The most familiar precedent for the holiday — and there remains a dispute to this day about its initial founding — dates to 1621. The Pilgrims of Plymouth, Massachusetts, in that year celebrated a good harvest with Native Americans who had helped the settlers with scarce resources survive the previous winter by giving them food.
Nickell, the retired Southeast Missouri State University historian who taught at SEMO for more than four decades, thinks of Thanksgiving as his favorite holiday.
"I become emotional recalling Thanksgiving in my youth in Illinois. We had so many members of our family come so far to be together to enjoy turkey and goose meat and pie — and it was really special," he said.
America's first chief executive, George Washington, proclaimed the first nationwide Thanksgiving celebration in the young nation Nov. 26, 1789, to be "a day of public thanksgiving and prayer to be observed by acknowledging with grateful hearts the many and signal favors of Almighty God."
The Revolutionary War had ended six years before, in 1783, as signatories to the Treaty of Paris formally concluded the end of hostilities between England and the former colonies.
The exact date for Thanksgiving was observed on different dates in the U.S. depending on the state of residence right up until the middle of Abraham Lincoln's presidency.
In 1863, Lincoln's Union Army was in the midst of the War Between the States.
"In the spring of 1863, the war was going very badly for the North as the Union had lost the humiliating Battle of Chancellorsville," said Nickell, who taught Civil War history during his tenure at SEMO.
Criticism of Lincoln's handling of the war had reached a fever pitch, he added, but the tide began to turn in the summer.
To wit: the Battle of Gettysburg, the three bloodiest days of the entire conflict, in early July ended as a Union victory.
The rhetoric of the 16th president's proclamation establishing the final Thursday of November for Thanksgiving was influenced by the fierce battles with the South and by the growing conviction the United States would remain united.
"With humble penitence for our national perverseness and disobedience, (we) fervently implore the interposition of the Almighty hand to heal the wounds of the nation," read Lincoln's proclamation dated Oct. 3, 1863 — three months to the day after Pickett's Charge, the disastrous Confederate offensive effectively ending the Gettysburg, Pennsylvania, battle, a key Civil War turning point.
On Dec. 26, 1941, nearly three weeks after the Japanese attack on Pearl Harbor, President Franklin Roosevelt penned his name to a joint resolution of Congress establishing the national Thanksgiving Day on the fourth Thursday in November, where it remains today.
On November 5, 1963, less than three weeks before his assassination, President John F. Kennedy set Nov. 28 of that year as America's Thanksgiving date.

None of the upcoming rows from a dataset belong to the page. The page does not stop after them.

(** X19.  [getWithdrawalMethods] sends one request to
    /0/private/WithdrawMethods; its payload is the asset and the nonce when
    an asset is given, and the nonce alone when none is given or the asset is
    the empty string. *)
Theorem getWithdrawalMethods_payload (client : ref) (asset : option string)
  (env : Env) (s : State) (self : KrakenClient) :
  nth_error (heap s) client = Some self ->
  let nonce := counter_after self (clock env (readings s)) in
  let run := getWithdrawalMethods client asset env s in
  fst run = unwrap (network env (List.length (sent s))) /\
  exists r,
    sent (snd run) = (sent s ++ [r])%list /\
    url r = baseUrl self ++ "/0/private/WithdrawMethods" /\
    method r = POST /\
    body r = Some (stringify
                     match asset with
                     | Some (String c a) =>
                         [("asset", VString (String c a)); ("nonce", VNumber nonce)]
                     | _ => [("nonce", VNumber nonce)]
                     end).
Proof.
  intros H. cbv zeta. unfold getWithdrawalMethods.
  rewrite (request_run _ _ _ _ _ _ H). cbn [fst snd after_request sent].
  split; [reflexivity|]. eexists. split; [reflexivity|].
  destruct asset as [[|c a]|]; repeat split.
Qed.

End WithLibrary.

The youngest person ever elected president would not live to see it. The nation observed a subdued holiday around the Thanksgiving table as it mourned JFK's sudden and violent death six days before.
"Tragedy and the Thanksgiving holiday have a connection in my mind, and I think also in American history," Nickell said.
Nickell was in graduate school at the University of New Mexico (UNM) at Albuquerque when he spotted Kennedy riding in an open car driving very slowly along Central Avenue — also known as Route 66 — which comes through the state's largest city.
"I had seen Kennedy in 1960 when he was campaigning and I remember waving at him and him waving back," Nickell said.
Three years later, Nickell was pursuing his Ph.D. at UNM and witnessed a very different scene along the same street.
"People were openly sobbing after news of (Kennedy's) death," the venerable historian remembered, adding Thanksgiving 1963 was a somber and silent time.
"It was so quiet that day. We were just in shock."